Steel plate girders used in continuous spans (where the girder runs uninterrupted over multiple supports) can form units up to 350 feet long, according to Texas DOT bridge design guidelines. Prestressed concrete girders are generally limited to shorter individual spans but can be more economical to manufacture and install.
How Girders Fail
Understanding how girders fail helps explain why they’re designed the way they are. The two most common failure modes are web buckling and lateral-torsional buckling.
Web buckling happens in the thin vertical section (the web) of an I-shaped or plate girder. When shear forces become too high, the web can buckle sideways like a sheet of paper being squeezed from the edges. Larger panel areas between stiffeners make this worse because a bigger unsupported surface is more vulnerable to deformation. Engineers combat this by adding vertical stiffener plates welded to the web, which break it into smaller, more stable panels.

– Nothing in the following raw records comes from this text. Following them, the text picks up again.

(** C6.  Two updates with different content handled at the same clock
    reading get the same id: the history holds two entries with id
    ["1000"], and [delete_item] with that id removes both. *)
Theorem same_millisecond_ids_collide :
  let st := (Run [connection "A"; authenticate "A" "token-u1";
                  clipboard_update "A" (sample_data "x") 1000 1000;
                  clipboard_update "A" (sample_data "y") 1000 1000]).1 in
  clipboardHistory st !! "u1"
  = Some [Item (sample_data "y") 1000 1000; Item (sample_data "x") 1000 1000]
  ∧ id <$> default [] (clipboardHistory st !! "u1") = ["1000"; "1000"]
  ∧ ¬ ids_distinct st
  ∧ clipboardHistory (Handle st (delete_item "A" "1000")).1 !! "u1" = Some [].
Proof.
  intros st.
  assert (clipboardHistory st !! "u1"
          = Some [Item (sample_data "y") 1000 1000;
                  Item (sample_data "x") 1000 1000]) as Hh
    by (vm_compute; reflexivity).
  split_and!; [done|vm_compute; reflexivity| |vm_compute; reflexivity].
  intros Hids. specialize (Hids "u1" _ Hh).
  apply NoDup_cons in Hids as [Hnotin _]. apply Hnotin. by left.
Qed.

(** C8.  A socket that authenticated for user u1 and then for user u2
    sends a token that does not verify.  It gets [auth_error] and is
    closed, and it leaves the set of u2, but its id stays in the set of
    u1: after the failed [authenticate] the connection is still in the
    registry. *)
Theorem failed_authenticate_leaves_old_registration :
  let st := (Run [connection "A"; authenticate "A" "token-u1";
                  authenticate "A" "token-u2"]).1 in
  (Handle st (authenticate "A" "forged")).2
  = [("A", auth_error "Invalid token")]
  ∧ sockets (Handle st (authenticate "A" "forged")).1 !! "A" = None
  ∧ connectionsFor (Handle st (authenticate "A" "forged")).1 "u2" = []
  ∧ connectionsFor (Handle st (authenticate "A" "forged")).1 "u1" = ["A"]
  ∧ "A" ∈ connectionsFor (Handle st (authenticate "A" "forged")).1 "u1".
Proof.
  intros st.
  assert (connectionsFor (Handle st (authenticate "A" "forged")).1 "u1"
          = ["A"]) as Hstale by (vm_compute; reflexivity).
  split_and!; [vm_compute; reflexivity..|exact Hstale|].
  rewrite Hstale. by left.
Qed.

(** C9.  Sockets A and B authenticate for user u1, then A authenticates
    for user u2 and disconnects.  A is gone, but the set of u1 still
    lists A beside B, so a broadcast for u1 addresses A as well as B.
    With A alone, the set of u1 is left holding the id of the closed
    socket instead of being removed. *)
Theorem disconnect_after_reauthentication_stays_registered :
  let st := (Run [connection "A"; connection "B";
                  authenticate "A" "token-u1"; authenticate "B" "token-u1";
                  authenticate "A" "token-u2"]).1 in
  let st' := (Handle st (disconnect "A")).1 in
  connectionsFor st "u1" = ["A"; "B"]
  ∧ sockets st' !! "A" = None
  ∧ connectionsFor st' "u1" = ["A"; "B"]
  ∧ broadcastToUserDevices st' "u1" (history []) None
    = [("A", history []); ("B", history [])]
  ∧ userSockets
      (Run [connection "A"; authenticate "A" "token-u1";
            authenticate "A" "token-u2"; disconnect "A"]).1 !! "u1"
    = Some ["A"].
Proof. intros st st'. split_and!; vm_compute; reflexivity. Qed.

(** C1 on two devices: A's update goes to B as [clipboard_sync] and to
    both as [history]. *)
Lemma clipboard_update_fan_out_witness :
  (Handle two_devices (clipboard_update "A" (sample_data "x") 1000 1001)).2
  = [("B", clipboard_sync (Item (sample_data "x") 1000 1001));
     ("A", history [Item (sample_data "x") 1000 1001]);
     ("B", history [Item (sample_data "x") 1000 1001])].
Proof.
  assert (reachable sample_verify sample_toISOString two_devices) as Hreach
    by (by eexists).
  assert (sockets two_devices !! "A" = Some {| userId := Some "u1" |}) as HA
    by (vm_compute; reflexivity).
  assert (sockets two_devices !! "B" = Some {| userId := Some "u1" |}) as HB
    by (vm_compute; reflexivity).
  assert ("A" ≠ "B") as Hne by discriminate.
  pose proof (clipboard_update_fan_out sample_verify sample_toISOString
                two_devices "A" "B" "u1" _ _ (sample_data "x") 1000 1001
                Hreach HA eq_refl HB eq_refl eq_refl Hne) as H.
  cbv zeta in H. destruct H as (_ & Hout & _).
  rewrite Hout. vm_compute. reflexivity.
Defined.

(** C2 on twelve updates with distinct content: ten entries are kept. *)
Lemma history_never_exceeds_max_witness :
  ∃ hist,
    clipboardHistory
      (Run ([connection "A"; authenticate "A" "token-u1"]
            ++ ((λ n : nat,
                   clipboard_update "A" (sample_data (pretty n))
                     (Z.of_nat n) (Z.of_nat n)) <$> seq 0 12))).1 !! "u1"
    = Some hist
    ∧ length hist = 10
    ∧ length hist ≤ MAX_HISTORY.
Proof.
  eexists. split; [vm_compute; reflexivity|]. split; [reflexivity|].
  eapply proj1.
  apply (history_never_exceeds_max sample_verify sample_toISOString
           ([connection "A"; authenticate "A" "token-u1"]
            ++ ((λ n : nat,
                   clipboard_update "A" (sample_data (pretty n))
                     (Z.of_nat n) (Z.of_nat n)) <$> seq 0 12)) "u1").
  vm_compute. reflexivity.
Defined.

(** C3 on a run that pushes x, y and x again: the two entries left differ
    in content, and an entry agrees with itself at its own index only. *)
Lemma history_has_no_duplicates_witness :
  clipboardHistory
    (Run [connection "A"; authenticate "A" "token-u1";
          clipboard_update "A" (sample_data "x") 1 1;
          clipboard_update "A" (sample_data "y") 2 2;
          clipboard_update "A" (sample_data "x") 3 3]).1 !! "u1"
  = Some [Item (sample_data "x") 3 3; Item (sample_data "y") 2 2]
  ∧ 0 = 0.
Proof.
  assert (clipboardHistory
            (Run [connection "A"; authenticate "A" "token-u1";
                  clipboard_update "A" (sample_data "x") 1 1;
                  clipboard_update "A" (sample_data "y") 2 2;
                  clipboard_update "A" (sample_data "x") 3 3]).1 !! "u1"
          = Some [Item (sample_data "x") 3 3; Item (sample_data "y") 2 2])
    as Hh by (vm_compute; reflexivity).
  split; [exact Hh|].
  exact (history_has_no_duplicates sample_verify sample_toISOString _ "u1" _
           0 0 (Item (sample_data "x") 3 3) (Item (sample_data "x") 3 3)
           Hh eq_refl eq_refl eq_refl eq_refl).
Defined.

(** C4 on a history of three entries, pushing the content of the last. *)
Lemma push_existing_moves_to_front_witness :
  push [sample_item 1; sample_item 2; sample_item 3] (Item (sample_data "c3") 7 8)
  = [Item (sample_data "c3") 7 8; sample_item 1; sample_item 2]
  ∧ length (push [sample_item 1; sample_item 2; sample_item 3]
              (Item (sample_data "c3") 7 8)) = 3.
Proof.
  assert (length [sample_item 1; sample_item 2; sample_item 3] ≤ MAX_HISTORY)
    as Hlen by (vm_compute; lia).
  assert (sample_item 3 ∈ [sample_item 1; sample_item 2; sample_item 3])
    as Hin by (right; right; left).
  destruct (push_existing_moves_to_front sample_toISOString
              [sample_item 1; sample_item 2; sample_item 3]
              (sample_data "c3") 7 8 (sample_item 3) Hlen Hin eq_refl eq_refl)
    as (l1 & e' & l2 & _ & _ & _ & _ & _ & Hl & _).
  split; [vm_compute; reflexivity|exact Hl].
Defined.

(** C7 on a socket that has connected and not authenticated. *)
Lemma unauthenticated_actions_rejected_witness :
  Handle (Run [connection "A"]).1
    (clipboard_update "A" (sample_data "x") 1000 1001)
  = ((Run [connection "A"]).1, [("A", error "Not authenticated")]).
Proof.
  assert (sockets (Run [connection "A"]).1 !! "A" = Some {| userId := None |})
    as HA by (vm_compute; reflexivity).
  destruct (unauthenticated_actions_rejected sample_verify sample_toISOString
              (Run [connection "A"]).1 "A" _ HA eq_refl) as (Hupd & _ & _).
  apply Hupd.
Defined.


(** C9 on two devices: after A disconnects, a broadcast for u1 is the one
    packet to B. *)
Lemma disconnect_unregisters_witness :
  broadcastToUserDevices (Handle two_devices (disconnect "A")).1 "u1"
    (history []) None
  = [("B", history [])].
Proof.
  assert (sockets two_devices !! "A" = Some {| userId := Some "u1" |}) as HA
    by (vm_compute; reflexivity).
  assert (userSockets two_devices !! "u1" = Some ["A"; "B"]) as Hm
    by (vm_compute; reflexivity).
  pose proof (disconnect_unregisters sample_verify sample_toISOString
                two_devices "A" _ HA) as H.
  cbv zeta in H. destruct H as (_ & _ & Hreg).
  destruct (Hreg "u1" ["A"; "B"] eq_refl eq_refl Hm)
    as (_ & _ & _ & _ & Honly & _).
  apply Honly.
  - apply NoDup_cons. split; [|apply NoDup_singleton].
    intros Hin%list_elem_of_singleton. discriminate Hin.
  - right; left.
  - discriminate.
  - intros c [->|Hc]%elem_of_cons; [by left|].
    apply list_elem_of_singleton in Hc. by right.
Defined.

(** C10 on an update without [type], after one with type ["text"] and the
    same content. *)
Lemma missing_type_defaults_to_text_witness :
  clipboardHistory
    (Handle (Run [connection "A"; authenticate "A" "token-u1";
                  clipboard_update "A"
                    {| data.content := "x"; data.type := Some "text";
                       data.deviceId := "d2"; data.deviceName := "phone" |}
                    1 1]).1
       (clipboard_update "A" (sample_data "x") 2 2)).1 !! "u1"
  = Some [Item (sample_data "x") 2 2].
Proof.
  assert (sockets
            (Run [connection "A"; authenticate "A" "token-u1";
                  clipboard_update "A"
                    {| data.content := "x"; data.type := Some "text";
                       data.deviceId := "d2"; data.deviceName := "phone" |}
                    1 1]).1 !! "A" = Some {| userId := Some "u1" |}) as HA
    by (vm_compute; reflexivity).
  pose proof (missing_type_defaults_to_text sample_verify sample_toISOString
                _ "A" _ "u1" (sample_data "x") 2 2 HA eq_refl eq_refl eq_refl)
    as H.
  cbv zeta in H. destruct H as (item & -> & Hstore & _).
  rewrite Hstore. vm_compute. reflexivity.
Defined.

(** ** Further properties on sample runs *)

Local Abbreviation Resume := (register_resume sample_sign).
Local Abbreviation Login := (post_login sample_compare sample_sign).
Local Abbreviation Serve :=
  (serve_all sample_verify_signed sample_toISOString sample_compare sample_sign).
Local Abbreviation HandleSigned := (handle sample_verify_signed sample_toISOString).

(** One device of user u1 that has sent the text x. *)
Local Abbreviation one_update :=
  (Run [connection "A"; authenticate "A" "token-u1";
        clipboard_update "A" (sample_data "x") 1 1]).1.

(** A server with one account, one of its devices connected and one text
    in its history, and a second socket that has not authenticated. *)
Local Abbreviation busy_server :=
  (Serve server_init
     [POST_register "a@b" "laptop"; hash_resolved 0 "h:pw" 1000 1001 5;
      socket_event (connection "A");
      socket_event (authenticate "A" "jwt:1000");
      socket_event (clipboard_update "A" (sample_data "x") 2000 2001);
      socket_event (connection "B")]).

Lemma String_substring_all (s : string) :
  String.substring 0 (String.length s) s = s.
Proof. induction s as [|a s IH]; simpl; [done|]. by rewrite IH. Qed.

Lemma sample_verify_signed_sign (userId email : string) (iat : Z) :
  sample_verify_signed (sample_sign userId email iat) = Some userId.
Proof.
  unfold sample_verify_signed, sample_sign. simpl.
  change ("" +:+ userId) with userId.
  assert (String.prefix "" userId = true) as -> by by destruct userId.
  by rewrite Nat.sub_0_r, String_substring_all.
Qed.

Lemma authenticate_success_snapshot_witness :
  (Handle (Run [connection "A"]).1 (authenticate "A" "token-u1")).2
  = [("A", history [])].
Proof.
  assert (sockets (Run [connection "A"]).1 !! "A" = Some {| userId := None |})
    as HA by (vm_compute; reflexivity).
  pose proof (authenticate_success_snapshot sample_verify sample_toISOString
                _ "A" _ "token-u1" "u1" HA eq_refl) as H.
  cbv zeta in H. destruct H as (Hout & _).
  rewrite Hout. vm_compute. reflexivity.
Defined.

Lemma authenticate_again_changes_nothing_witness :
  (Handle (Handle (Run [connection "A"]).1 (authenticate "A" "token-u1")).1
     (authenticate "A" "token-u1")).2
  = [("A", history [])].
Proof.
  assert (sockets (Run [connection "A"]).1 !! "A" = Some {| userId := None |})
    as HA by (vm_compute; reflexivity).
  pose proof (authenticate_again_changes_nothing sample_verify
                sample_toISOString _ "A" _ "token-u1" "token-u1" "u1"
                HA eq_refl eq_refl) as H.
  cbv zeta in H. rewrite H. vm_compute. reflexivity.
Defined.

Lemma clear_history_empties_witness :
  clipboardHistory (Handle one_update (clear_history "A")).1 !! "u1" = Some [].
Proof.
  assert (sockets one_update !! "A" = Some {| userId := Some "u1" |}) as HA
    by (vm_compute; reflexivity).
  pose proof (clear_history_empties sample_verify sample_toISOString
                one_update "A" _ "u1" HA eq_refl eq_refl) as H.
  cbv zeta in H. destruct H as (Hempty & _). exact Hempty.
Defined.

Lemma delete_item_removes_by_id_witness :
  clipboardHistory (Handle one_update (delete_item "A" "1")).1 !! "u1" = Some [].
Proof.
  assert (sockets one_update !! "A" = Some {| userId := Some "u1" |}) as HA
    by (vm_compute; reflexivity).
  pose proof (delete_item_removes_by_id sample_verify sample_toISOString
                one_update "A" _ "u1" "1" HA eq_refl eq_refl) as H.
  cbv zeta in H. destruct H as (Hstore & _).
  rewrite Hstore. vm_compute. reflexivity.
Defined.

Lateral-torsional buckling occurs when the entire girder twists and deflects sideways under load. This is especially a concern during construction, before the deck or floor system is attached and bracing the top flange. The compression flange (usually the top) wants to buckle outward, and without lateral restraint, the whole member can roll. During bridge erection, temporary steel bars or bracing are attached to the top flanges to prevent this until the permanent deck is in place.
How Girders Connect to Other Members
The connection between a girder and its supporting columns is critical because it’s where the entire accumulated load transfers into the vertical structure. In steel construction, the two most common connection types are flexible end plates and fin plates.
A flexible end plate is a steel plate welded to the end of the beam or girder and then bolted to the column’s flange. A fin plate is a single steel plate welded to the column and bolted through the web of the girder. Both are classified as “simple” connections, meaning they transfer vertical load (shear) without locking the joint rigid. This allows slight rotation at the joint, which simplifies the design and lets the structure accommodate small movements from temperature changes or settling.
In wood-frame construction, girder connections are simpler. The girder typically sits in a pocket cast into the foundation wall, or rests on a metal post cap at the top of a steel column. Metal hangers and brackets secure the floor joists to the girder from above.